O
próprio som da palavra evoca uma certa noção de seriedade e solenidade.
Tradição. Suuz'chok, na língua dos drow, e nela também, como em todas as
línguas que já ouvi, a palavra escapa dos lábios com um peso e um poder
tremendos. Tradição. É a raiz daquilo que somos, o elo com nossa herança, o
lembrete de que nós, como povo, se não como indivíduos, atravessaremos as eras.

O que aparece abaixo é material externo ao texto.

(** * Tabular pipelines (main.ipynb): a shallow embedding of the three
    [process] variants of the notebook and the properties they satisfy.

    The notebook filters a delimited file with pandas in three ways:
    a single pass over the whole file ([process_single_pass]), a sequential
    loop over chunks of [chunksize] rows ([process_chunked]), and a pool of
    worker processes fed one chunk per task, the workers appending to the
    same destination under the lock [l] ([step], [run]).

    What pandas does is modelled at the level the notebook uses it:
    - a data frame is the list of its rows, in index order;
    - [df[mask]] keeps the rows whose mask entry is true, in order;
    - [read_csv] coerces each data line under the declared dtypes and
      raises when a line does not coerce ([ValueError], or [OverflowError]
      for an integer too large to be read); a line that coerces gives the
      same row in every frame, which is so on files whose [col_0] is text
      and whose [col_1] fields are dates ([plain_row]);
    - [read_csv(chunksize=B)] is an iterator over frames of [B] lines;
    - [to_csv(mode="a", header=False, index=False)] appends one line per
      row to the destination; the line of a row is a function of the row
      alone ([format_row], kept abstract), which is so when the frames
      compared are the same or hold [plain_row]s only;
    - a [to_csv] call can fail with [OSError] after some of its bytes;
    - printing and timing are left out. *)

From Stdlib Require Import ZArith Strings.String Strings.Byte Floats Lia.
From stdpp Require Import base list gmap strings pretty.

Open Scope Z_scope.
Open Scope nat_scope.

(** ** Rows and data frames *)

(** A [datetime64[ns]] cell: nanoseconds since the epoch, or [NaT]. *)
Inductive datetime64 : Type :=
| NaT
| Timestamp (ns : Z).

(** A numeric cell of one of the columns the filters do not read. *)
Inductive cell : Type :=
| Int32 (z : Z)
| Float32 (x : float).

(** One row of the frame after [read_csv(dtype=dtypes, parse_dates=["col_1"])]:
    [col_0] is text, [col_1] a timestamp, [col_2 .. col_51] are int32 and
    [col_52 .. col_101] float32.  The four columns the filters read are
    fields of their own; [others] holds the remaining ones in column order. *)
Record Row : Type := mkRow {
  col_0 : string;
  col_1 : datetime64;
  col_2 : Z;
  col_3 : Z;
  col_100 : float;
  others : list cell
}.

Definition DataFrame : Type := list Row.

(** A row-level predicate: one entry of a boolean mask. *)
Definition Predicate : Type := Row -> bool.

(** [df[mask]]: boolean-mask selection. *)
Definition select (mask : Predicate) (df : DataFrame) : DataFrame :=
  List.filter mask df.

(** ** The filtration of the notebook *)

(** [Timestamp("1990-12-24")] in nanoseconds: 7662 days after 1970-01-01. *)
Definition cutoff : Z := (7662 * 86400 * 1000000000)%Z.

(** [df["col_1"] <= "1990-12-24"] on a frame whose [col_1] was parsed as
    dates; a comparison with [NaT] is false. *)
Definition le_cutoff : Predicate := fun r =>
  match col_1 r with
  | NaT => false
  | Timestamp ns => (ns <=? cutoff)%Z
  end.

(** [df["col_2"] > 0] *)
Definition gt_0 : Predicate := fun r => (0 <? col_2 r)%Z.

Para muitas pessoas e muitas sociedades, a tradição é a fonte da estrutura e da
lei, o fato permanente da identidade que nega as pretensões contrárias do pária
ou a má conduta do ladino. É o eco no fundo de nossos corações, de nossas
mentes e de nossas almas que nos faz recordar quem somos ao reforçar quem
fomos. Para muitos, é ainda mais do que a lei: é a religião a orientar a fé do
mesmo modo que orienta a moral e a sociedade. Para muitos, a tradição é a
encarnação de um deus, os rituais antigos e as escrituras sagradas, garatujadas
em pergaminhos ilegíveis e amarelados pelo tempo, ou então cinzeladas em pedras
eternas.
Para
muitos, a tradição é tudo.
Pessoalmente,
entendo-a como uma faca de dois gumes que pode cortar ainda mais fundo no
caminho do erro.
Em
Menzoberranzan, vi a tradição em ação: sacrifício ritual do terceiro varão (que
quase foi meu próprio destino) e as obras das três escolas dos drow. A tradição
justificou as investidas de minha irmã durante a formatura da Pugna-Magthere e
negou-me o direito de protestar contra aquela cerimônia vil. A tradição mantém
as Matriarcas no poder e limita a ascensão dos homens. Mesmo as guerras
violentas de Menzoberranzan, casa contra casa, têm raízes na tradição e
justificam-se porque as coisas sempre foram assim.
Esses
defeitos não são exclusivos dos drow. Sento-me com frequência na face norte do
Sepulcro de Kelvin e observo a tundra inane e as luzes cintilantes das
fogueiras nos vastos acampamentos dos bárbaros. Ali também está um povo
inteiramente consumido pela tradição; um povo que se apega a códigos e costumes
antigos que outrora lhes permitiram sobreviver, como sociedade, numa terra
inóspita, mas que agora os atrapalham tanto quanto ou mais do que os ajudam. Os
bárbaros do Vale do Vento Gélido seguem os rebanhos de caribus de uma
extremidade a outra do vale. Tempos atrás, era a única maneira de sobreviver
tão ao norte, mas quão mais fácil poderia ser sua existência agora se
simplesmente comerciassem com a gente de Dez-Burgos, oferecendo peles e carne
de boa qualidade em troca de materiais mais resistentes trazidos do sul para a
construção de casas mais permanentes?
Tempos
atrás, antes que a verdadeira civilização se insinuasse tão ao norte, os
bárbaros recusavam-se a falar com – ou até mesmo aceitar – qualquer outra
pessoa no Vale do Vento Gélido, e as diversas tribos geralmente se uniam com o
único propósito de expulsar os intrusos. Naqueles tempos, os recém-chegados
inevitavelmente competiriam pela comida insuficiente e outros suprimentos
escassos, e essa xenofobia era necessária à sobrevivência básica.
A
gente de Dez-Burgos, com suas avançadas técnicas de pesca e seu rico comércio
com Luskan, não compete com os bárbaros – a maioria jamais comeu carne de caça,
creio eu. E, no entanto a tradição exige que os bárbaros não façam amizade com
essas pessoas e, de fato, geralmente guerreiem com elas.
Tradição.
Quanta
seriedade essa palavra transmite! Que poder enverga! Assim como nos enraíza,
proporciona-nos uma base e nos dá esperança por sermos o que somos por causa do
que fomos, também provoca a destruição e nega a mudança.
Eu
jamais aspiraria a entender um outro povo bem o bastante para exigir que este
mudasse suas tradições, mas quão tolo me parece agarrar-se tenaz e
obstinadamente a esses hábitos e costumes sem consideração pelas mudanças que
ocorreram no mundo que nos cerca.
Pois
este mundo é um lugar em constante mudança, movido por progressos na tecnologia
e na magia, pela ascensão e queda de povos e até mesmo pela mistura de raças,
como nas comunidades de meio-elfos. O mundo não é estático e, se as raízes de
nossas percepções e tradições mantiverem-se estáticas, então estaremos
condenados, acho eu, a um dogma destrutivo.
Então
recairemos sobre a lâmina mais perversa dessa faca de dois gumes.